Amazon introduces EC2 price reduction, micro instances, optimized Linux AMI and a boatload of new features

The hottest topic of the week in cloud computing-land probably has been the introduction of Oracle VM Server as underlying hypervisor in Amazon EC2, side by side the Xen implementation of Red Hat Enterprise Linux (RHEL). But Amazon did much more than that to earn the attention of customers.
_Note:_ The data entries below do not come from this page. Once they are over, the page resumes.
(* ===== verification/ApiScenario.v ===== *)
(** * HTTP API: requests for the witnesses

    A decoder, two principals and their requests, and a scheduler that runs
    the threads of a server as the witnesses need them. *)

From S2P Require Import Prelude GoLib Agent Common Effects Sql Scenario SqliteRows SqliteQuery SqliteLifecycle SqliteCore ApiTypes ApiHandlers ApiIsolation ApiSafety ApiServer ApiSqlite ApiSqliteLaws.
From stdpp Require Import gmap strings list fin_maps relations.
From Stdlib Require Import ZArith Lia.

Open Scope Z_scope.

Definition plain_create (kind parentID : string) : CreateAgentRequest :=
  MkCreateAgentRequest kind None [] parentID "trace" "" 0 None.

(** Bodies are read as plain words: the parent of a new job, the result of a
    completion. *)
Definition demo_decoder : Decoder := {|
  decode_CreateAgent b := Ok (plain_create "job" (bd_bytes b));
  decode_UpdateAgent _ := Ok (MkUpdateAgentRequest None None None None (Some {["note" := "x"%string]}));
  decode_Query _ := Ok empty_query;
  decode_Take _ := Ok empty_query;
  decode_BatchTake _ := Ok (MkBatchTakeRequest empty_query 1);
  decode_In _ := Ok (MkInRequest empty_query 1);
  decode_Read _ := Ok (MkReadRequest empty_query 0 false);
  decode_Complete b := Ok (MkCompleteAgentRequest (Some {["out" := VStr (bd_bytes b)]}) "");
  decode_CompleteAndOut _ := Ok (MkCompleteAndOutRequest None "" [plain_create "next" ""]);
  decode_Release _ := Ok (MkReleaseRequest "" "");
  decode_RenewLease _ := Ok (MkRenewLeaseRequest 60 "");
|}.

Definition demo_text : GoText := {|
  quote s := s;
  json_error := "invalid character"%string;
  text_deadline _ := false;
  text_canceled _ := false;
|}.

Definition principal_of (ns : string) : AuthPrincipal := MkAuthPrincipal ns false no_limits.

Definition request (ns method path who token body : string) : Request :=
  MkRequest method path {["X-Agent-ID" := [who]; "X-Lease-Token" := [token]]} ∅ "10.0.0.1:80"
    (Z.of_nat (String.length body)) (MkBody body false) (Some (principal_of ns)).

(** ** Scheduling *)

Section Scheduling.
Context {W : Type} `{NS : NamespacedSpace W} {Dec : Decoder} (h : Handlers).

Inductive turn : Type := Arrive (fuel : nat) (r : Request) | Advance (i : nat).

Definition play (c : turn) (s : server W) : server W :=
  match c with
  | Arrive n r => match route h n r with
                  | Some p => MkServer (sv_threads s ++ [MkThread r p]) (sv_world s)
                  | None => s
                  end
  | Advance i =>
      match sv_threads s !! i with
      | Some (MkThread r (Act sid c k)) =>
          MkServer (<[i := MkThread r (k (perform sid c (sv_world s)).1)]> (sv_threads s))
            (perform sid c (sv_world s)).2
      | _ => s
      end
  end.

Lemma play_reaches s cs : rtc (server_step h) s (foldl (fun s c => play c s) s cs).
Proof.
  revert s. induction cs as [|c cs IH]; intros s; [done|]. cbn [foldl]. etrans; [|apply IH].
  destruct s as [ts w], c as [n r|i]; cbn [play sv_threads sv_world].
  - destruct (route h n r) eqn:Hr; [|done]. apply rtc_once. by eapply step_arrive.
  - destruct (ts !! i) as [[r [o|sid c k]]|] eqn:Hi; [done| |done]. apply rtc_once. by apply step_call.
Qed.

End Scheduling.

(** A request served alone, from arrival to response. *)
Definition serve_alone {W} `{Space W} {Dec : Decoder} (h : Handlers) (fuel : nat) (r : Request) (w : W) : option outcome * W :=
  match route h fuel r with
  | Some p => let '(o, w') := run_prog p w in (Some o, w')
  | None => (None, w)
  end.

(** ** HTTP API: namespace isolation on the SQLite store*)


(** C35: Namespace isolation.  Let any requests arrive at a server over the
    SQLite store, their store calls interleaved in any order with each other
    and with lease reaping, database calls failing at will.  In every state
    reached, every call a request of a principal with a namespace is about to
    make changes only agents of that namespace or creates agents in it, no
    request ever changes the namespace of an agent, and every response such a
    request got shows only agents, lease tokens and events of agents in its
    namespace.  Excepted are the bodies of the graph endpoint, which checks
    its root only (below), and of the two statistics endpoints, which are
    counts. *)
Theorem requests_isolated `{Env} `{!FreshIds H} `{SqlOrder} `{GoText} `{PollFuel} `{Decoder} w s :
  space_inv w -> rtc (server_step sqlite_handlers) (MkServer [] w) s -> isolates s.
Proof. intros Hi Hr. eapply inv_isolates, reachable_inv; [exact Hi|exact Hr]. Qed.

(** Alice creates a job while Bob, of another namespace, takes: he gets
    nothing; Alice's own take gets it. *)
Definition race : list turn :=
  [Arrive 5 (request "red" "POST" "/api/v1/agents" "alice" "" "");
   Advance 0; Advance 0;
   Arrive 5 (request "blue" "POST" "/api/v1/agents/take" "bob" "" "");
   Advance 0; Advance 0; Advance 1;
   Arrive 5 (request "red" "POST" "/api/v1/agents/take" "alice" "" ""); Advance 2].

Definition play_on_sqlite : list turn -> server (World DB) :=
  foldl (fun s c => @play _ (@sqlite_space quiet MergeSqlOrder demo_text 3%nat) demo_decoder sqlite_handlers c s)
    (MkServer [] (start empty_db)).

Definition statuses (s : server (World DB)) : list Z :=
  omap (fun t => match th_prog t with Ret (Responded r) => Some (rs_status r) | _ => None end) (sv_threads s).

Lemma requests_isolated_witness :
  @isolates _ (@sqlite_space quiet MergeSqlOrder demo_text 3%nat) (@sqlite_state quiet MergeSqlOrder) (play_on_sqlite race)
  /\ statuses (play_on_sqlite race) = [201; 204; 200].
Proof.
  split; [|vm_compute; reflexivity].
  apply (@requests_isolated quiet (demo_fresh []) MergeSqlOrder demo_text 3%nat demo_decoder (start empty_db)).
  - split; intros id; cbn; rewrite lookup_empty; done.
  - apply play_reaches.
Defined.

(** The graph endpoint shows agents of other namespaces: Bob creates a job
    whose parent is Alice's and asks for the graph of his own job. *)
Definition spy : list turn :=
  [Arrive 5 (request "red" "POST" "/api/v1/agents" "alice" "" "")] ++ repeat (Advance 0) 6
  ++ [Arrive 5 (request "blue" "POST" "/api/v1/agents" "bob" "" "u0")] ++ repeat (Advance 1) 6
  ++ [Arrive 5 (request "blue" "GET" "/api/v1/dag/u2" "bob" "" "")] ++ repeat (Advance 2) 6.

Definition graph_nodes (s : server (World DB)) (i : nat) : list string :=
  match sv_threads s !! i with
  | Some (MkThread _ (Ret (Responded (MkResponse _ _ (BDag d))))) => elements (dom (dag_Nodes d))
  | _ => []
  end.

Example graph_crosses_namespaces : "u0"%string ∈ graph_nodes (play_on_sqlite spy) 2.
Proof. apply (bool_decide_unpack _). vm_compute. exact I. Qed.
In less than one month in fact, the company announced an impressive number of changes for EC2, including a price reduction, a new micro instance, support for Linux as guest operating system, and four new features that have a huge potential.

Pricing
Starting September 1st, EC2 On-Demand and Reserved Instance prices on the m2.2xlarge (High-Memory Double Extra Large) and the m2.4xlarge (High-Memory Quadruple Extra Large) have been reduced by 19%.

Micro instances
Amazon is now targeting the lower end of its potential customer base with a new on-demand instance called Micro (t1.micro), that has the following configuration:

  • Up to 2 EC2 Compute Units (for short periodic bursts)
  • 613MB vRAM
  • no local, ephemeral storage (boot from Elastic Block Store required)
  • support for 32 and 64bit guest operating systems (both Windows and Linux)
  • Price starts at $0.02 per hour for Linux and $0.03 per hour for Windows AMIs

The best part is that the Micro instance can be configured through the CloudWatch service to auto scale when the vCPU approaches 100% utilization, by adding more Micro instances or upgrading to a Small instance.
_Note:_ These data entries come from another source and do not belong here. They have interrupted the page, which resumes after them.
(* ===== verification/ApiFront.v ===== *)
(** * HTTP API: the middleware before the handlers

    [src/internal/api/middleware.go], [security_middleware.go],
    [security_headers.go], [auth_principal.go] and the part of
    [src/cmd/server/main.go] that configures and stacks them.  A handler gets
    the response headers set so far and the request; a middleware answers it
    or passes it on.  Logging, metrics and the request timeout are left out. *)

From S2P Require Import Prelude GoLib GoNet ApiTypes ApiHandlers.
From stdpp Require Import gmap strings list fin_maps.
From Stdlib Require Import ZArith Lia Ascii.

Open Scope Z_scope.
Open Scope string_scope.

(** ** Handlers and middleware *)

Record rateLimitEntry : Type := MkEntry { windowStart : Z; count : Z }.

(** What the middleware share: the clock as the request reads it, and the
    entries of the rate limiter. *)
Record Front : Type := MkFront { fr_now : Z; fr_entries : gmap string rateLimitEntry }.

Definition headers : Type := list (string * string).

(** The request got to the mux with these response headers set, or it was
    answered before. *)
Inductive disposition : Type :=
| Serve (set : headers) (r : Request)
| Refuse (set : headers) (response : outcome).

Definition Handler : Type := headers -> Request -> Front -> disposition * Front.
Definition Middleware : Type := Handler -> Handler.

Definition mux : Handler := fun set r s => (Serve set r, s).

Definition refuse (set : headers) (message : string) (status : Z) (s : Front) : disposition * Front :=
  (Refuse set (http_Error message status), s).

Definition ApplyMiddleware (handler : Handler) (middleware : list Middleware) : Handler :=
  foldr (fun m h => m h) handler middleware.

(** ** Headers *)

Definition SecurityHeadersMiddleware : Middleware := fun next set r =>
  next (set ++ [("X-Content-Type-Options", "nosniff"); ("X-Frame-Options", "DENY");
                ("Content-Security-Policy", "default-src 'none'"); ("X-XSS-Protection", "0");
                ("Referrer-Policy", "no-referrer"); ("Cache-Control", "no-store")])%list r.

Record CORSConfig : Type := MkCORSConfig {
  AllowedOrigins : list string;
  AllowedMethods : list string;
  AllowedHeaders : list string;
  MaxAgeSeconds : Z;
}.

Definition normalize_step (out : list string) (value : string) : list string :=
  let trimmed := Strings.TrimSpace value in
  if decide (trimmed = "") then out else if decide (trimmed ∈ out) then out else (out ++ [trimmed])%list.

Definition normalizeCORSValues (values : list string) : list string := foldl normalize_step [] values.

(** The trimmed origins without the blank ones, and whether one is a star. *)
Definition cors_origins (cfg : CORSConfig) : list string :=
  filter (fun o => o <> "" /\ o <> "*") (Strings.TrimSpace <$> AllowedOrigins cfg).
Definition allow_any_origin (cfg : CORSConfig) : bool :=
  bool_decide ("*" ∈ (Strings.TrimSpace <$> AllowedOrigins cfg)).

Definition or_default {A} (l d : list A) : list A := match l with [] => d | _ => l end.

Definition setCORSHeaders (cfg : CORSConfig) (origin : string) : headers :=
  ((if allow_any_origin cfg then [("Access-Control-Allow-Origin", "*")]
   else [("Access-Control-Allow-Origin", origin); ("Vary", "Origin")])
  ++ [("Access-Control-Allow-Methods",
       Strings.Join (or_default (normalizeCORSValues (AllowedMethods cfg)) ["GET"; "POST"; "PUT"; "DELETE"; "OPTIONS"]) ", ");
      ("Access-Control-Allow-Headers",
       Strings.Join (or_default (normalizeCORSValues (AllowedHeaders cfg)) ["Content-Type"; "Authorization"; "X-API-Key"]) ", ");
      ("Access-Control-Max-Age", Strconv.FormatInt (Z.max 0 (MaxAgeSeconds cfg)))])%list.

Definition CORSMiddlewareWithConfig (cfg : CORSConfig) : Middleware := fun next set r s =>
  let origin := Strings.TrimSpace (header r "Origin") in
  if decide (origin <> "" /\ allow_any_origin cfg = false /\ origin ∉ cors_origins cfg)
  then refuse set "CORS origin not allowed" StatusForbidden s
  else
    let set := if decide (origin = "") then set else (set ++ setCORSHeaders cfg origin)%list in
    if decide (rq_method r = "OPTIONS") then (Refuse set (writeHeader StatusNoContent), s)
    else next set r s.

Definition TelemetryModeMiddleware (mode : string) : Middleware := fun next set r s =>
  if decide (Strings.ToLower (Strings.TrimSpace mode) = "disabled") then
    if Strings.HasPrefix (rq_path r) "/api/v1/telemetry/"
    then refuse set "Telemetry endpoints disabled" StatusNotFound s
    else next set r s
  else next set r s.

(** ** Authentication *)

Definition AuthModeOptional : string := "optional".
Definition AuthModeRequired : string := "required".

Record KeyPrincipalEntry : Type := MkKeyPrincipalEntry { RawKey : string; Principal : AuthPrincipal }.

Record AuthConfig : Type := MkAuthConfig {
  APIKey : string;
  Mode : string;
  ExemptPaths : list string;
  KeyPrincipals : list KeyPrincipalEntry;
  LegacyNamespaceID : string;
}.

Record AdminRouteConfig : Type := MkAdminRouteConfig { ExactPaths : list string; Prefixes : list string }.

Definition DefaultAuthExemptPaths : list string := ["/api/v1/health"; "/health"].

Definition DefaultAdminRouteConfig : AdminRouteConfig :=
  MkAdminRouteConfig ["/api/v1/stats"; "/stats"; "/metrics"] ["/api/v1/admin/"].

(** HMAC-SHA256 under the nonce drawn at startup: the digest of a key. *)
Class KeyHash : Type := { digest : Type; digest_eq : EqDecision digest; hashKeyWithNonce : string -> digest }.
#[export] Existing Instance digest_eq.

Section Auth.
Context `{K : KeyHash}.

(** The loop of [constantTimeLookup]: the last entry that matches. *)
Definition lookup_step (providedHash : digest) (found : option AuthPrincipal) (e : KeyPrincipalEntry)
    : option AuthPrincipal :=
  if decide (providedHash = hashKeyWithNonce (RawKey e)) then Some (Principal e) else found.

Definition constantTimeLookup (entries : list KeyPrincipalEntry) (providedKey : string) : option AuthPrincipal :=
  foldl (lookup_step (hashKeyWithNonce providedKey)) None entries.

Definition AuthMiddleware (cfg : AuthConfig) : Middleware := fun next set r s =>
  let exemptPaths := or_default (ExemptPaths cfg) DefaultAuthExemptPaths in
  let mode := if decide (Mode cfg = "") then AuthModeOptional else Mode cfg in
  if decide (rq_path r ∈ exemptPaths) then next set r s
  else if decide (mode = AuthModeOptional /\ APIKey cfg = "" /\ KeyPrincipals cfg = []) then next set r s
  else if decide (APIKey cfg = "" /\ KeyPrincipals cfg = [])
  then refuse set "Authentication misconfigured" StatusServiceUnavailable s
  else
    let providedKey := Strings.TrimSpace (header r "X-API-Key") in
    if decide (providedKey = "") then refuse set "Unauthorized" StatusUnauthorized s
    else match KeyPrincipals cfg with
    | _ :: _ =>
        match constantTimeLookup (KeyPrincipals cfg) providedKey with
        | None => refuse set "Unauthorized" StatusUnauthorized s
        | Some principal => next set (withAuthPrincipal r principal) s
        end
    | [] =>
        if decide (providedKey <> APIKey cfg) then refuse set "Unauthorized" StatusUnauthorized s
        else
          let legacy := Strings.TrimSpace (LegacyNamespaceID cfg) in
          if decide (legacy = "") then next set r s
          else next set (withAuthPrincipal r (MkAuthPrincipal legacy false no_limits)) s
    end.

Definition protected (cfg : AdminRouteConfig) (path : string) : bool :=
  bool_decide (path ∈ ExactPaths cfg) || existsb (Strings.HasPrefix path) (Prefixes cfg).

Definition AdminOnlyMiddleware (cfg : AdminRouteConfig) : Middleware := fun next set r s =>
  let cfg := match ExactPaths cfg, Prefixes cfg with [], [] => DefaultAdminRouteConfig | _, _ => cfg end in
  if protected cfg (rq_path r) then
    match AuthPrincipalFromContext r with
    | None => refuse set "Unauthorized" StatusUnauthorized s
    | Some principal => if ap_Admin principal then next set r s else refuse set "Forbidden" StatusForbidden s
    end
  else next set r s.

End Auth.

(** ** Limits *)

Definition isMutatingMethod (method : string) : bool :=
  bool_decide (method ∈ ["POST"; "PUT"; "PATCH"; "DELETE"]).

(** What [http.MaxBytesReader] lets through of a body. *)
Definition MaxBytesReader (b : Body) (n : Z) : Body :=
  if decide (Z.of_nat (String.length (bd_bytes b)) <= n) then b
  else MkBody (of_bytes (take (Z.to_nat n) (bytes (bd_bytes b)))) true.

Definition set_Body (b : Body) (r : Request) : Request :=
  MkRequest (rq_method r) (rq_path r) (rq_header r) (rq_query r) (rq_remote r) (rq_length r) b (rq_principal r).

Definition MaxBodyBytesMiddleware (maxBytes : Z) (mutatingOnly : bool) : Middleware := fun next set r s =>
  if decide (maxBytes <= 0) then next set r s
  else if mutatingOnly && negb (isMutatingMethod (rq_method r)) then next set r s
  else
    let effectiveMax := match AuthPrincipalFromContext r with
                        | Some p => if decide (0 < MaxBodyBytes (ap_Limits p)) then MaxBodyBytes (ap_Limits p) else maxBytes
                        | None => maxBytes
                        end in
    next set (set_Body (MaxBytesReader (rq_body r) effectiveMax) r) s.

(** One entry of the trusted proxies against a parsed address. *)
Definition trusts (ip : string) (parsedIP : list Z) (cidr : string) : bool :=
  if Strings.Contains cidr "/" then
    match Net.ParseCIDR cidr with Some network => Net.contains network parsedIP | None => false end
  else match Net.ParseIP cidr with Some _ => bool_decide (cidr = ip) | None => false end.

Definition isTrustedProxy (ip : string) (trusted : list string) : bool :=
  match Net.ParseIP ip with
  | None => false
  | Some parsedIP => existsb (trusts ip parsedIP) trusted
  end.

(** The rightmost part that is not a trusted proxy. *)
Definition untrusted_part (trustedProxies : list string) (forwarded : string) : option string :=
  head (filter (fun candidate => candidate <> "" /\ isTrustedProxy candidate trustedProxies = false)
    (rev (Strings.TrimSpace <$> Strings.Split forwarded ","%char))).

Definition clientIdentifierWithTrust (r : Request) (trustedProxies : list string) : string :=
  let remoteHost := default "" (Net.SplitHost (rq_remote r)) in
  let remoteHost := if decide (remoteHost = "") then rq_remote r else remoteHost in
  let direct := if decide (remoteHost = "") then "unknown" else remoteHost in
  if decide (trustedProxies <> []) then
    if isTrustedProxy remoteHost trustedProxies then
      let forwarded := Strings.TrimSpace (header r "X-Forwarded-For") in
      if decide (forwarded = "") then direct
      else default direct (untrusted_part trustedProxies forwarded)
    else direct
  else direct.

Record RateLimitConfig : Type := MkRateLimitConfig {
  RequestsPerWindow : Z;
  Window : Z;
  MutatingOnly : bool;
  TrustedProxies : list string;
}.

(** The limit, the window and the bucket of a request. *)
Definition effective_limit (cfg : RateLimitConfig) (r : Request) : Z :=
  match AuthPrincipalFromContext r with
  | Some p => if decide (0 < RateLimitRequests (ap_Limits p)) then RateLimitRequests (ap_Limits p) else RequestsPerWindow cfg
  | None => RequestsPerWindow cfg
  end.

Definition effective_window (cfg : RateLimitConfig) (r : Request) : Z :=
  match AuthPrincipalFromContext r with
  | Some p => if decide (0 < RateLimitWindow (ap_Limits p)) then RateLimitWindow (ap_Limits p) else Window cfg
  | None => Window cfg
  end.

Definition client_key (cfg : RateLimitConfig) (r : Request) : string :=
  let namespaceKey := match AuthPrincipalFromContext r with Some p => ap_NamespaceID p | None => "" end in
  if decide (namespaceKey = "") then clientIdentifierWithTrust r (TrustedProxies cfg)
  else "ns:" +:+ namespaceKey.

(** The entry a request finds: a window that is over begins anew. *)
Definition current_entry (window now : Z) (found : option rateLimitEntry) : rateLimitEntry :=
  let entry := default (MkEntry Time.zero_time 0) found in
  if Time.IsZero (windowStart entry) || bool_decide (window <= Time.Sub now (windowStart entry))
  then MkEntry now 0 else entry.

Definition limited (cfg : RateLimitConfig) (r : Request) : bool :=
  bool_decide (0 < RequestsPerWindow cfg) && bool_decide (0 < Window cfg)
  && negb (MutatingOnly cfg && negb (isMutatingMethod (rq_method r))).

(** [int(retryAfter.Seconds())], exact for windows of less than 48 days. *)
Definition retry_seconds (window now : Z) (entry : rateLimitEntry) : Z :=
  let retryAfter := Z.max 0 (window - Time.Sub now (windowStart entry)) in
  Z.max 1 (Z.quot retryAfter Time.Second).

Definition RateLimitMiddleware (cfg : RateLimitConfig) : Middleware := fun next set r s =>
  if negb (limited cfg r) then next set r s
  else
    let limit := effective_limit cfg r in
    let window := effective_window cfg r in
    if decide (limit <= 0 \/ window <= 0) then next set r s
    else
      let now := fr_now s in
      let key := client_key cfg r in
      let entry := current_entry window now (fr_entries s !! key) in
      if decide (limit <= count entry) then
        refuse (set ++ [("Retry-After", Strconv.FormatInt (retry_seconds window now entry))])%list
          "Too Many Requests" StatusTooManyRequests (MkFront now (<[key := entry]> (fr_entries s)))
      else next set r (MkFront now (<[key := MkEntry (windowStart entry) (count entry + 1)]> (fr_entries s))).

(** The goroutine that prunes old entries, at one tick. *)
Definition prune (cfg : RateLimitConfig) (now : Z) (entries : gmap string rateLimitEntry) : gmap string rateLimitEntry :=
  filter (fun kv => Time.Sub now (windowStart kv.2) < int64 (Window cfg * 2)) entries.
Amazon suggests to use this new instance for low traffic web servers (tens of requests per minute, DNS servers, load balancers, proxies, monitoring services, hands-on training sessions, etc.

Optimized Linux AMI
Amazon has developed a lightweight Linux distribution, currently based on kernel 2.6.34, optimized for EC2.

The AMI, available in 32 and 64bit flavors, ships a restricted selection of packages and services. Customers can add more from a repository in S3.
It ships with AWS command-line tools and libraries, plus Ubuntu’s CloudInit package, which simplifies the configuration of things like hostname, SSH private keys, ephemeral mount points, etc.

New features
At least one of the new features introduced in the last three weeks is pretty significant: resource tagging.

This capability basically allows to define new labels, assigning them any value of choice, to a number of resources inside EC2, including: EC2 instances, Amazon Machine Images (AMIs), EBS volumes, EBS snapshots, and Amazon VPC resources such as VPCs, subnets, connections, and gateways.

Amazon_EC2_ResourceTagging.png

This is huge as it represents the building block of the new security model that is much needed in cloud computing. Thanks to resource tagging, in future customers may be able to define the security attributes of their virtual machines, virtual storage and virtual networks. At that point a proper security policy enforced by the EC2 orchestrator layer will ensure, for instance, that an AMI labeled as Confidential won’t be hosted together with AMIs labeled as Top Secret, or that an AMI labeled as Secret won’t sent unencrypted traffic on a virtual network labeled as Confidential.

The best part of resource tagging is that the primitives to manage tags (Create, Describe and Delete) are exposed by the EC2 API, allowing virtualization security vendors like HyTrust to do out-of-band zones enforcement without waiting for Amazon to actually leverage the tags for security.